_Your assignment_.
Retype each line of the listing below, from the first through the one holding "assert (Hrun : transact", with no other lines.
<<<<
(** The scenario of the specification: 1000000 at 250 basis points. *)
Lemma release_pays_exact_split_witness :
  status (escrowAt (storage w_funded) 0) = FUNDED /\
  transact false everyone w_funded (by_ client_ 0)
           (releaseToProvider (by_ client_ 0) 0)
  = (w_released,
     Success tt [EscrowReleased 0 provider_ 975000 25000]
                [SendValue provider_ 975000; SendValue collector_ 25000]) /\
  975000 + 25000 = 1000000 /\
  status (escrowAt (storage w_released) 0) = RELEASED /\
  collectedFeesAt (storage w_released) 0 = 25000.
Proof.
  assert (Hst : status (escrowAt (storage w_funded) 0) = FUNDED)
    by (vm_compute; reflexivity).
  assert (Hrun : transact false everyone w_funded (by_ client_ 0)
                          (releaseToProvider (by_ client_ 0) 0)
                 = (w_released,
                    Success tt [EscrowReleased 0 provider_ 975000 25000]
                      [SendValue provider_ 975000; SendValue collector_ 25000]))
    by (vm_compute; reflexivity).
  pose proof (release_pays_exact_split everyone w_funded w_released
                (by_ client_ 0) 0 _ _ (passive_quiet _) Hst Hrun) as H.
  cbv zeta in H. destruct H as (_ & _ & _ & _ & _ & Hfin & Hfees).
  split; [exact Hst|]. split; [exact Hrun|].
  split; [vm_compute; reflexivity|]. split; [exact Hfin|].
  replace (token (escrowAt (storage w_funded) 0)) with 0 in Hfees
    by (vm_compute; reflexivity).
  rewrite Hfees. vm_compute. reflexivity.
Defined.

(** ** C1: terminal records *)

Lemma transact_revert {A} payable env w ctx (body : M A) err :
  body (storage w) = Revert err ->
  affordable w ctx ->
  payable = true \/ msg_value ctx = 0 ->
  transact payable env w ctx body = (w, Reverted err).
Proof.
  intros Hbody Hv Hp. unfold transact. rewrite Hbody.
  destruct (msg_value ctx =? 0) eqn:Hz.
  - cbn. by rewrite andb_false_r.
  - apply Z.eqb_neq in Hz. destruct Hp as [-> | ?]; [|done].
    destruct Hv as [? | [H1 H2]]; [done|].
    apply Z.ltb_lt in H1. apply Z.leb_le in H2. cbn. by rewrite H1, H2.
Qed.

Section Terminal.
Variables (ctx : Ctx) (id : Z) (s : Storage).
Hypothesis Hexists : client (escrowAt s id) <> 0.
Hypothesis Hterminal : is_terminal (status (escrowAt s id)) = true.

Ltac wrong_status :=
  unfold_contract; exec;
  rewrite ?(proj2 (Z.eqb_neq _ _) Hexists); exec;
  destruct (status (escrowAt s id)); try discriminate Hterminal; reflexivity.

Lemma fundEscrow_terminal :
  _entered s = false ->
  fundEscrow ctx id s = Revert (Error_ "Invalid escrow status").
Proof. intros Hg. unfold_contract. exec. rewrite Hg. wrong_status. Qed.

Lemma releaseToProvider_terminal :
  _entered s = false ->
  releaseToProvider ctx id s = Revert (Error_ "Invalid escrow status").
Proof. intros Hg. unfold_contract. exec. rewrite Hg. wrong_status. Qed.

Lemma openDispute_terminal :
  openDispute ctx id s = Revert (Error_ "Invalid escrow status").
Proof. wrong_status. Qed.

Lemma resolveDispute_terminal b :
  resolveDispute ctx id b s = Revert (Error_ "Invalid escrow status").
Proof. wrong_status. Qed.

Lemma cancelEscrow_terminal :
  cancelEscrow ctx id s = Revert (Error_ "Invalid escrow status").
Proof. wrong_status. Qed.

Lemma refundToClient_terminal :
  _entered s = false ->
  refundToClient ctx id s =
  Revert (if may_arbitrate s id (msg_sender ctx)
          then Error_ "Invalid status for refund"
          else Error_ "Not an authorized arbitrator").
Proof.
  intros Hg. unfold_contract. exec. rewrite Hg. exec.
  rewrite (proj2 (Z.eqb_neq _ _) Hexists). exec.
  unfold may_arbitrate.
  destruct (isAuthorized s (msg_sender ctx) || _); exec; [|reflexivity].
  destruct (status (escrowAt s id)); try discriminate Hterminal; reflexivity.
Qed.
End Terminal.

(** C1, as the code has it. On a record that is RELEASED, REFUNDED or
    CANCELLED every state-changing function reverts and the world stays as
    it was: with the invalid-status message for fund, release, openDispute,
    resolveDispute and cancel, whoever calls; for refund with its own
    invalid-status message when the caller may arbitrate the record, and
    with the arbitrator check's message when not (that check comes first). *)
Theorem terminal_record_is_final env w ctx id :
  _entered (storage w) = false ->
  client (escrowAt (storage w) id) <> 0 ->
  is_terminal (status (escrowAt (storage w) id)) = true ->
  affordable w ctx ->
  transact true env w ctx (fundEscrow ctx id)
    = (w, Reverted (Error_ "Invalid escrow status")) /\
  (msg_value ctx = 0 ->
   transact false env w ctx (releaseToProvider ctx id)
     = (w, Reverted (Error_ "Invalid escrow status")) /\
   transact false env w ctx (openDispute ctx id)
     = (w, Reverted (Error_ "Invalid escrow status")) /\
   (forall b, transact false env w ctx (resolveDispute ctx id b)
     = (w, Reverted (Error_ "Invalid escrow status"))) /\
   transact false env w ctx (cancelEscrow ctx id)
     = (w, Reverted (Error_ "Invalid escrow status")) /\
   transact false env w ctx (refundToClient ctx id)
     = (w, Reverted (if may_arbitrate (storage w) id (msg_sender ctx)
                     then Error_ "Invalid status for refund"
                     else Error_ "Not an authorized arbitrator"))).
Proof.
  intros Hg Hex Hterm Hv. split.
  - apply transact_revert; auto using fundEscrow_terminal.
  - intros Hz. repeat split; intros; apply transact_revert;
      auto using releaseToProvider_terminal, openDispute_terminal,
        resolveDispute_terminal, cancelEscrow_terminal, refundToClient_terminal.
Qed.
>>>>
_Task result_.
(** The scenario of the specification: 1000000 at 250 basis points. *)
Lemma release_pays_exact_split_witness :
  status (escrowAt (storage w_funded) 0) = FUNDED /\
  transact false everyone w_funded (by_ client_ 0)
           (releaseToProvider (by_ client_ 0) 0)
  = (w_released,
     Success tt [EscrowReleased 0 provider_ 975000 25000]
                [SendValue provider_ 975000; SendValue collector_ 25000]) /\
  975000 + 25000 = 1000000 /\
  status (escrowAt (storage w_released) 0) = RELEASED /\
  collectedFeesAt (storage w_released) 0 = 25000.
Proof.
  assert (Hst : status (escrowAt (storage w_funded) 0) = FUNDED)
    by (vm_compute; reflexivity).
  assert (Hrun : transact false everyone w_funded (by_ client_ 0)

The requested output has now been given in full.